Colocation Constraints:
  ip-172.16.0.10 with haproxy-clone (score:INFINITY)
  ip-172.18.0.10 with haproxy-clone (score:INFINITY)
  ip-10.200.0.6 with haproxy-clone (score:INFINITY)
  ip-172.19.0.10 with haproxy-clone (score:INFINITY)
  ip-172.16.0.11 with haproxy-clone (score:INFINITY)
  ip-192.168.1.150 with haproxy-clone (score:INFINITY)
  openstack-glance-api-clone with openstack-glance-registry-clone (score:INFINITY)
  openstack-cinder-volume with openstack-cinder-scheduler-clone (score:INFINITY)
  neutron-dhcp-agent-clone with neutron-openvswitch-agent-clone (score:INFINITY)

...

This output displays three major sections:

Location Constraints
This section shows there are no particular constraints on where resources are assigned. However, the output shows that the ipmilan resource is disabled on each of the controllers. So that requires further investigation.
Ordering Constraints
Here, notice that the virtual IP address resources (IPaddr2) are set to start before HAProxy. There are also many mandatory Ordering Constraints, including starting mongod-clone before openstack-ceilometer-central-clone, and starting openstack-glance-registry-clone before openstack-glance-api-clone. Knowing these constraints can help understand the dependencies between services. In other words, you want to know what dependencies need to be in place for you to be able to fix a broken service or another resource.
Colocation Constraints
This section shows what resources need to be located together. For example, certain virtual IP addresses are tied to the haproxy-clone resource. In addition, the openstack-glance-api-clone resource needs to be on the same host as the openstack-glance-registry-clone resource.

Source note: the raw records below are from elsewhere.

(** An exchange over a stream that works returns the response. *)
Lemma perform_good (good : W → Prop) bs fuel request ec dl (h : http_socket W B) :
  working dl good → complete_response bs → ¬ parser_stalls bs → serializable request →
  fb_max_size (buffer_ h) = kBodyLimit + kHeaderLimit →
  good (stream_ h) → ec_failed ec = false → hp_input (stream_ h) = bs → exchange_fuel fuel request (stream_ h) →
  ∃ p ec' h', perform fuel request ec dl h = Some (Some (ps_get p), ec', h') ∧
    ps_is_done p = true ∧ ps_fed p = bs ∧ ec_failed ec' = false ∧
    hs_sent (stream_ h') = hs_sent (stream_ h) ++ sr_rest (sr_new request) ∧
    fb_data (buffer_ h') ++ hp_input (stream_ h') = [].
Proof.
  intros Hw Hbs Hst Hser Hb Hg Hec Hin Hfuel. rewrite <- Hin in Hst.
  destruct (perform_returns fuel request ec dl h Hb Hfuel) as [[r Hr]|]; [|done].
  destruct Hfuel as [Hf _]. rewrite Hr. revert Hr. unfold perform, send_request.
  destruct (send_loop_spec fuel (sr_new request) ec dl (stream_ h) Hf) as (w1 & ec1 & k & E1 & Es & Ei & _ & Hok).
  rewrite E1. destruct (send_loop_good good request _ _ _ _ _ _ _ Hw Hser (reflexivity _) Hg Hec E1) as [Hg1 Hec1].
  rewrite Hec1. unfold recv_response. cbn [buffer_ stream_].
  destruct (cleared_buffer (buffer_ h) Hb) as [Hb' Hd]. set (b1 := fb_consume _ _) in *.
  destruct (recv_loop _ _ _ _ _ _) as [[[[p b] ec'] w']|] eqn:E2; [|done]. intros [= <-].
  pose proof Hbs as (Hne & Hnew & _).
  assert (ec_failed ec' = false ∧ ps_fed p = bs) as [Hec' Hfed].
  { eapply (recv_loop_good good bs); [exact Hw|exact Hbs|exact Hb'|apply parsing_new|exact Hg1| | | |exact E2].
    - by rewrite ps_new_fed, Hd, Ei, Hin.
    - by rewrite Hnew.
    - intros _. by rewrite Ei, Hin. }
  destruct (recv_loop_sound _ _ _ _ _ _ _ _ _ _ Hb' E2) as ((lost & Ea & Hdone) & Es' & _).
  destruct (Hdone Hec') as [Hd' ->]. rewrite Hec'. exists p, ec', (mk_http w' b).
  split_and!; [done..| |]; cbn [stream_ buffer_].
  - by rewrite Es', Es, (Hok Hec1), firstn_all.
  - rewrite ps_new_fed, Hd, Ei, Hin, Hfed in Ea. simpl in Ea.
    apply (app_inv_head bs). by rewrite app_nil_r.
Qed.

End Exchange.

(** ** Properties *)

Section Claims.
Context {K E Rq Rsp Sr Ps B : Type}.
Context `{AsioSocket K E, bb : Beast Rq Rsp Sr Ps B, !BeastLaws Rq Rsp Sr Ps B, tm : AsioTimer, pl : Platform}.
Implicit Types (h : http_socket (tcp_connection K) B).

(** A connection on which every operation succeeds in time: the wait handler, which runs
    whenever the deadline is set, and the completion run before the deadline. *)
Definition in_time (dl : Z) (w : tcp_connection K) : Prop :=
  now (tc_stream w) < dl ∧
  ∀ k, Forall (λ u, u < dl) (ac_time (tc_calls w k) :: ac_waits (tc_calls w k)) ∧
    ec_failed (ac_err (tc_calls w k)) = false.

Lemma in_time_working dl : working dl (in_time dl).
Proof.
  split.
  - intros buf w [Hn Hc]. cbn [hs_write_some tcp_http_stream]. unfold tcp_write_some, write_some, async_write_some, call_events.
    set (c := tc_calls w (tc_next w)). destruct (kernel_write_ok c buf) as (Hne & _ & He & _).
    destruct (transfer_some_call (ac_waits c) (ac_time c) _ (kernel_write c buf).1 dl (tc_stream w) Hne)
      as (s & ec & -> & _ & Hok). destruct Hok as [-> Hs]; [apply Hc|done|]. rewrite He. split; [apply Hc|by split].
  - intros n w [Hn Hc] Hin. cbn [hs_read_some tcp_http_stream hp_input tcp_http_peer] in *.
    unfold tcp_read_some, read_some, async_read_some, call_events.
    set (c := tc_calls w (tc_next w)). destruct (kernel_read_ok c n (tc_input w)) as (Hne & _).
    destruct (transfer_some_call (ac_waits c) (ac_time c) _ (kernel_read c n (tc_input w)).1 dl (tc_stream w) Hne)
      as (s & ec & -> & _ & Hok). destruct Hok as [-> Hs]; [apply Hc|done|]. split; [|by split]. simpl.
    unfold kernel_read. rewrite (proj2 (Hc (tc_next w)) : ec_failed (ac_err c) = false).
    rewrite decide_False by tauto. apply Hc.
Qed.


End Claims.

(** ** Witnesses *)

(** A kernel that moves one byte a call; the wait handler runs for the timer just set. *)
Definition toy_call : asio_call.
Proof. refine (mk_asio_call _ [400] 500 ec_ok 1 _ _); [done|intros _; lia]. Defined.

Definition toy_tcp_client : http_socket (tcp_connection toy_socket) toy_buffer :=
  http_socket_ctor (mk_tcp toy_stream (λ _, toy_call) 0 [] [x0a; x0b]).

(** The toy parser takes any two bytes for a response. *)
Lemma toy_complete_response : complete_response [x0a; x0b].
Proof.
  split; [done|]. split; [done|]. intros p d _ Hd [tl Htl].
  assert (Hlen : (length p + length d + length tl = 2)%nat).
  { apply (f_equal length) in Htl. rewrite !length_app in Htl. simpl in Htl. cbn [ps_fed toy_beast] in Htl. lia. }
  assert (Hd0 : (length d ≠ 0)%nat) by (by destruct d).
  cbn [ps_put ps_fed ps_is_done toy_beast need_more]. unfold toy_put. cbn -[Nat.min Nat.ltb Nat.leb].
  rewrite Nat.min_r by lia. rewrite (firstn_all d).
  destruct (decide (length tl = 0%nat)) as [H0|H0].
  - destruct tl; [|done]. rewrite app_nil_r in Htl. cbn [ps_fed toy_beast] in Htl.
    rewrite (proj2 (Nat.ltb_ge _ _)) by lia. split_and!; [by left|done|].
    intros _. apply Nat.leb_le. rewrite length_app. lia.
  - rewrite (proj2 (Nat.ltb_lt _ _)) by lia. split_and!; [by right| |].
    + intros Hl%Nat.leb_le. rewrite length_app in Hl. lia.
    + intros E. apply (f_equal length) in E. rewrite length_app in E. simpl in E. lia.
Qed.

7.1. Correcting Resource Problems on Controllers

Failed actions are listed by the pcs status command. There are lots of different kinds of problems that can occur. In general, you can approach problems in the following ways:

Controller problem

If health checks to a controller are failing, log into the controller and check if services can start up without problems. Service startup problems could indicate a communication problem between controllers. Other indications of communication problems between controllers include:

  • A controller gets fenced disproportionately more than other controllers, and/or
  • A suspiciously large amount of services are failing from a specific controller.
Individual resource problem
If services from a controller are generally working, but an individual resource is failing, see if you can figure out the problem from the pcs status messages. If you need more information, log into the controller where the resource is failing and try some of the steps below.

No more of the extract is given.